*Problem details*: Your answer must hold only the lines below from the line containing "quiet id (with_client_try f)." through the line containing "intros Hs. split;", each reproduced exactly.

........

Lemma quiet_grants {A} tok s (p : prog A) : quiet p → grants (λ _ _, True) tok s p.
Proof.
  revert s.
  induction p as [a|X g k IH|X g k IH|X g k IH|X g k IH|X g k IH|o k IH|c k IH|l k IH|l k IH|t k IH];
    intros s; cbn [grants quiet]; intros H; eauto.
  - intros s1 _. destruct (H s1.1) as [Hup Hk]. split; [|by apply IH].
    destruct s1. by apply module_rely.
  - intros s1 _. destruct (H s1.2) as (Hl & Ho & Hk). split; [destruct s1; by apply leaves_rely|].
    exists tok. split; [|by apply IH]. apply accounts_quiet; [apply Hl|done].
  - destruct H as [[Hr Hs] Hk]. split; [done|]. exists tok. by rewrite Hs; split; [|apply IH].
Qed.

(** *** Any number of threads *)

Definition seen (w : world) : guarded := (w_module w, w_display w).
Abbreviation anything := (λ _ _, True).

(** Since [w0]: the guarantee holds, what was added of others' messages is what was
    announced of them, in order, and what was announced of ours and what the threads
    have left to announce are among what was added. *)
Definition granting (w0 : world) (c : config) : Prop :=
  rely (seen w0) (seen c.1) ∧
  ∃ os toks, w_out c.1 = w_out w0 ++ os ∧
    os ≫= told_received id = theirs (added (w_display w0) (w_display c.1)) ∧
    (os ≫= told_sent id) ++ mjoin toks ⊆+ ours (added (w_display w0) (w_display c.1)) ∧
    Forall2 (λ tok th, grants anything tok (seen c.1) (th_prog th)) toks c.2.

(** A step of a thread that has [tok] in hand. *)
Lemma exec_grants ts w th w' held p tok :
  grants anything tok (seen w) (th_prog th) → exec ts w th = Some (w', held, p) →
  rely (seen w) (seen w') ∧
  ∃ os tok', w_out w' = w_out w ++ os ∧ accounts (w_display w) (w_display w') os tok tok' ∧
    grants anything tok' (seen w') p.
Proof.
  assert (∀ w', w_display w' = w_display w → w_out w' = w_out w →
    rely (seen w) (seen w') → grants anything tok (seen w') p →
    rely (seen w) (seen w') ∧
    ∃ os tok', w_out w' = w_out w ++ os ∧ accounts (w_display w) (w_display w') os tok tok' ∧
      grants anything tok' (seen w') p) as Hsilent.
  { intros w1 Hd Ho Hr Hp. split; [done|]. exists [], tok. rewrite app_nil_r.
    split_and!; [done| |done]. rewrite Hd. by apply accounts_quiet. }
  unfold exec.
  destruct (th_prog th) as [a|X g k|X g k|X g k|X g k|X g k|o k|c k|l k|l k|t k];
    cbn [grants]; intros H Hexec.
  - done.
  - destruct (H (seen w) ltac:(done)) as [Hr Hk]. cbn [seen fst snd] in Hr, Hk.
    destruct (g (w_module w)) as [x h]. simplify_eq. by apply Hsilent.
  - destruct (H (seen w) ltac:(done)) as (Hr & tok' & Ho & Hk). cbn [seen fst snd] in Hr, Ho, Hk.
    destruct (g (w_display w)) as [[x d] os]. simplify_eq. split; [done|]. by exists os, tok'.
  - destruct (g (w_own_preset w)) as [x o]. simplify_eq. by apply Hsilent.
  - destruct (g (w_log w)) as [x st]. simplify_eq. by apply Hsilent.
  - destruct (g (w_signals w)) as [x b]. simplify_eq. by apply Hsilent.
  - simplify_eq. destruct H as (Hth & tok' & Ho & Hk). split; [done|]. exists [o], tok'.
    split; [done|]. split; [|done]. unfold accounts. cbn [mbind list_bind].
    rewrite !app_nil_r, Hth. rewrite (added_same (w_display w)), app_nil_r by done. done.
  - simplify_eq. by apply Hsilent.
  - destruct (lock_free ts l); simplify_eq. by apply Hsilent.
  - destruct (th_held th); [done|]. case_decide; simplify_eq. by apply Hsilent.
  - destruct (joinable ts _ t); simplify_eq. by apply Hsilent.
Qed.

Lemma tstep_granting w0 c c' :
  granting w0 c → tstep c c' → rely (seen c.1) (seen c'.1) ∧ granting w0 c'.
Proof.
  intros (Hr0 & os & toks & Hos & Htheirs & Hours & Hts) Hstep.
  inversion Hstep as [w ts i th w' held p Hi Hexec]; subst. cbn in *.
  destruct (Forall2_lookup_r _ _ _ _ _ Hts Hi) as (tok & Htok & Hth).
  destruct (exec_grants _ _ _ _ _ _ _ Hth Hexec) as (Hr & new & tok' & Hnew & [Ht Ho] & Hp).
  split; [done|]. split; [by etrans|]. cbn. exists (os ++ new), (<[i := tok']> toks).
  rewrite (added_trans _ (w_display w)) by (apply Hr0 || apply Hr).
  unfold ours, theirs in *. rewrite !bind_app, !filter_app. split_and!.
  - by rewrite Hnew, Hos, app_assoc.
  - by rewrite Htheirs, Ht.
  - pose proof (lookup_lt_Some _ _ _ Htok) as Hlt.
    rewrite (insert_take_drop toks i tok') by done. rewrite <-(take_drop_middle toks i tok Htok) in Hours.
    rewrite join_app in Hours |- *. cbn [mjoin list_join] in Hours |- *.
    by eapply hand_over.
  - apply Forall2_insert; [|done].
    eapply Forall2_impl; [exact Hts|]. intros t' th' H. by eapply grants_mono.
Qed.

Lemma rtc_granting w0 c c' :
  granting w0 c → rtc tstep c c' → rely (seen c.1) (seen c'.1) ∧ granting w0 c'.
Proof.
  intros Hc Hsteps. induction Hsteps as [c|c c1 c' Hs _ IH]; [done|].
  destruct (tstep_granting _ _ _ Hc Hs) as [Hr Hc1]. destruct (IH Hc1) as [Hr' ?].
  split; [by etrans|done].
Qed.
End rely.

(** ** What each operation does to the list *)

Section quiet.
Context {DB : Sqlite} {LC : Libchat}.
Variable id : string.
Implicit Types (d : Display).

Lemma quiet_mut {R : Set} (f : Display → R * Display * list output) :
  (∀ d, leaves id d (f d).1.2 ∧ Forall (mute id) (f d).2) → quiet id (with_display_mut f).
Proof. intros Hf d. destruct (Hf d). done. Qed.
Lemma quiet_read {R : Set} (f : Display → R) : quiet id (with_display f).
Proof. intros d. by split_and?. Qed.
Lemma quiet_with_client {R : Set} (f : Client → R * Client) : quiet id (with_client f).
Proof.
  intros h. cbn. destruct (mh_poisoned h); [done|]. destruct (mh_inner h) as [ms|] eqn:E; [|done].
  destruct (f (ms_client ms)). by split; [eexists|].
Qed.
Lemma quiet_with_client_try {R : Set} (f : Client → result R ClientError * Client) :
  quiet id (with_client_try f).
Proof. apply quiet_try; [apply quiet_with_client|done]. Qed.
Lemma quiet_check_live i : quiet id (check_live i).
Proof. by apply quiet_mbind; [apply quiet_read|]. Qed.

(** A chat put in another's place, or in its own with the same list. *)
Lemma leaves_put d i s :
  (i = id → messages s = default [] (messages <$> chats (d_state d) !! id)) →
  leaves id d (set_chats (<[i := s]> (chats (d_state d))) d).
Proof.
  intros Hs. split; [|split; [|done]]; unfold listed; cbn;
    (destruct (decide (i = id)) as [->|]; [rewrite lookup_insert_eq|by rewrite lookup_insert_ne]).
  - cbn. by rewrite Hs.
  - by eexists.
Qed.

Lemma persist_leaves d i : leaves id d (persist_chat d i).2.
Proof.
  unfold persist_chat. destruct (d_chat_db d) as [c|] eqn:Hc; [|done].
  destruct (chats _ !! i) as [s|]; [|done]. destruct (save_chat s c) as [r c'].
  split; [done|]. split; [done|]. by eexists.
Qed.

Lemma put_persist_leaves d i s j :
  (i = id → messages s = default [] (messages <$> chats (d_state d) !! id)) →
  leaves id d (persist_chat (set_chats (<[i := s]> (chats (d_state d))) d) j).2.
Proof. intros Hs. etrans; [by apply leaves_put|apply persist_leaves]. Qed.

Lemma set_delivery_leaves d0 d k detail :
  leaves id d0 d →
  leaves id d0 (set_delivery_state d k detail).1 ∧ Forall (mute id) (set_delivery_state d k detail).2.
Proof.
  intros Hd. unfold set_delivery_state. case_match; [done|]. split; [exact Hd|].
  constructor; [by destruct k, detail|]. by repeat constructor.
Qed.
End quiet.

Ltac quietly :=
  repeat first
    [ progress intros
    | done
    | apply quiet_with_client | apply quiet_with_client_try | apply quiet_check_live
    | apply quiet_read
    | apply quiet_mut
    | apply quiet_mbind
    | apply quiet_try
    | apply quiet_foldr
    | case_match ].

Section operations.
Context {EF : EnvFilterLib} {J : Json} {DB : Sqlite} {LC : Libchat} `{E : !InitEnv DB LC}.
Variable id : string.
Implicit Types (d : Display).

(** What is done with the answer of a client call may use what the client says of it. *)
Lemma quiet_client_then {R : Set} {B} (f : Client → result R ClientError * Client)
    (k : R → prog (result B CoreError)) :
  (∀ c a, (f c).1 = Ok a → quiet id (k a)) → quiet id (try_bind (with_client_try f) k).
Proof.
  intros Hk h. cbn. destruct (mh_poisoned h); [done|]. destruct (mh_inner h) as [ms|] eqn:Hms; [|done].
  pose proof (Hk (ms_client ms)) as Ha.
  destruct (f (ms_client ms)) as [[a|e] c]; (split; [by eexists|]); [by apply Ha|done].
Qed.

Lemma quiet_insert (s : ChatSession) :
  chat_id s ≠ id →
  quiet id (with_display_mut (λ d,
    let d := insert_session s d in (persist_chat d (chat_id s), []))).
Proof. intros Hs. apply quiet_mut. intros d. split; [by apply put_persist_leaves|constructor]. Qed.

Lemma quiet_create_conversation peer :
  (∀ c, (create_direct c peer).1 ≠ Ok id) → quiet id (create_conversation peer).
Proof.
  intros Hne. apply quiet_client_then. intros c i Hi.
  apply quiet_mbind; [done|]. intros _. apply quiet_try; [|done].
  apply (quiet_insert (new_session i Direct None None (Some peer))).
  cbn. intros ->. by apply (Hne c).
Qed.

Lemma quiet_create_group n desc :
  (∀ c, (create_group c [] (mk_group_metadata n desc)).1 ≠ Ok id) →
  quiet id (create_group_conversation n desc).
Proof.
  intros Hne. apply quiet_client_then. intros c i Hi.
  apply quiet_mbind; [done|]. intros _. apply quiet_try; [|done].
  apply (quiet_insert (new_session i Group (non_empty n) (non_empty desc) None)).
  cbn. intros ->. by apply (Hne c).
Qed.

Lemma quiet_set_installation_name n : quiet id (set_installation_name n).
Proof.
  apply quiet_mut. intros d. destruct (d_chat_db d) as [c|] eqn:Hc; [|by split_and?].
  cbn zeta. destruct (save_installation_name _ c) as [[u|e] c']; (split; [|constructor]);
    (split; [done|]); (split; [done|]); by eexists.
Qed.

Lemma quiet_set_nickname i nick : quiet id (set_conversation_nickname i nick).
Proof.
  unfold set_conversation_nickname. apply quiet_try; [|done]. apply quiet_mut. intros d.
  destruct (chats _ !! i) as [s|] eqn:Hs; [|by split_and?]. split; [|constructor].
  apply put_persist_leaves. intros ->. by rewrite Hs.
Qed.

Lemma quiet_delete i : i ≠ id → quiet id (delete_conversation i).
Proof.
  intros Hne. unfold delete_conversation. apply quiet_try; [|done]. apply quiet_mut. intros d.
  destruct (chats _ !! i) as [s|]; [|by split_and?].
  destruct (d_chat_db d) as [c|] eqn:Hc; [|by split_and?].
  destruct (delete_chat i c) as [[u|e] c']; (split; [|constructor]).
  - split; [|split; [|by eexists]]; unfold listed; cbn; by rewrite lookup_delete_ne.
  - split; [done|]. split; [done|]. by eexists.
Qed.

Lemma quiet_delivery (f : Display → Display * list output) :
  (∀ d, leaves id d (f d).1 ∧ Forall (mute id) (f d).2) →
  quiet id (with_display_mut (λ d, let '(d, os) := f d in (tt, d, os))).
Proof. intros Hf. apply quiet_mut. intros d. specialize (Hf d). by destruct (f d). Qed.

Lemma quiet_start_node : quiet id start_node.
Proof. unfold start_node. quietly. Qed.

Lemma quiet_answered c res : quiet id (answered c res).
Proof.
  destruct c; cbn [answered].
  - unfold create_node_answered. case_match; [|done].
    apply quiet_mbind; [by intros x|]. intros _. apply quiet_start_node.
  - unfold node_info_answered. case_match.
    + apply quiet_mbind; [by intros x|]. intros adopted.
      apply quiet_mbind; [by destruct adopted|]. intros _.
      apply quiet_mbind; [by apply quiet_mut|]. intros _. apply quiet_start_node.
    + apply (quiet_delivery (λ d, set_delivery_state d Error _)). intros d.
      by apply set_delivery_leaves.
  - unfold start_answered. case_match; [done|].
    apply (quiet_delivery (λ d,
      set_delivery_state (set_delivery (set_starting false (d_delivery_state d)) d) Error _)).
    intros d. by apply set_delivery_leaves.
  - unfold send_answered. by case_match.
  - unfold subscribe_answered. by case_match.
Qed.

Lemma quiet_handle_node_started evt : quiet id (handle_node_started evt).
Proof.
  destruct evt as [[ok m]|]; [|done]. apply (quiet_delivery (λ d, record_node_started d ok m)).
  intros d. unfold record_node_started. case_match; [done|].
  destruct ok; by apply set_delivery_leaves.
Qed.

........

*Answer for the task*:
  quiet id (with_client_try f).
Proof. apply quiet_try; [apply quiet_with_client|done]. Qed.
Lemma quiet_check_live i : quiet id (check_live i).
Proof. by apply quiet_mbind; [apply quiet_read|]. Qed.

(** A chat put in another's place, or in its own with the same list. *)
Lemma leaves_put d i s :
  (i = id → messages s = default [] (messages <$> chats (d_state d) !! id)) →
  leaves id d (set_chats (<[i := s]> (chats (d_state d))) d).
Proof.
  intros Hs. split; [|split; [|done]]; unfold listed; cbn;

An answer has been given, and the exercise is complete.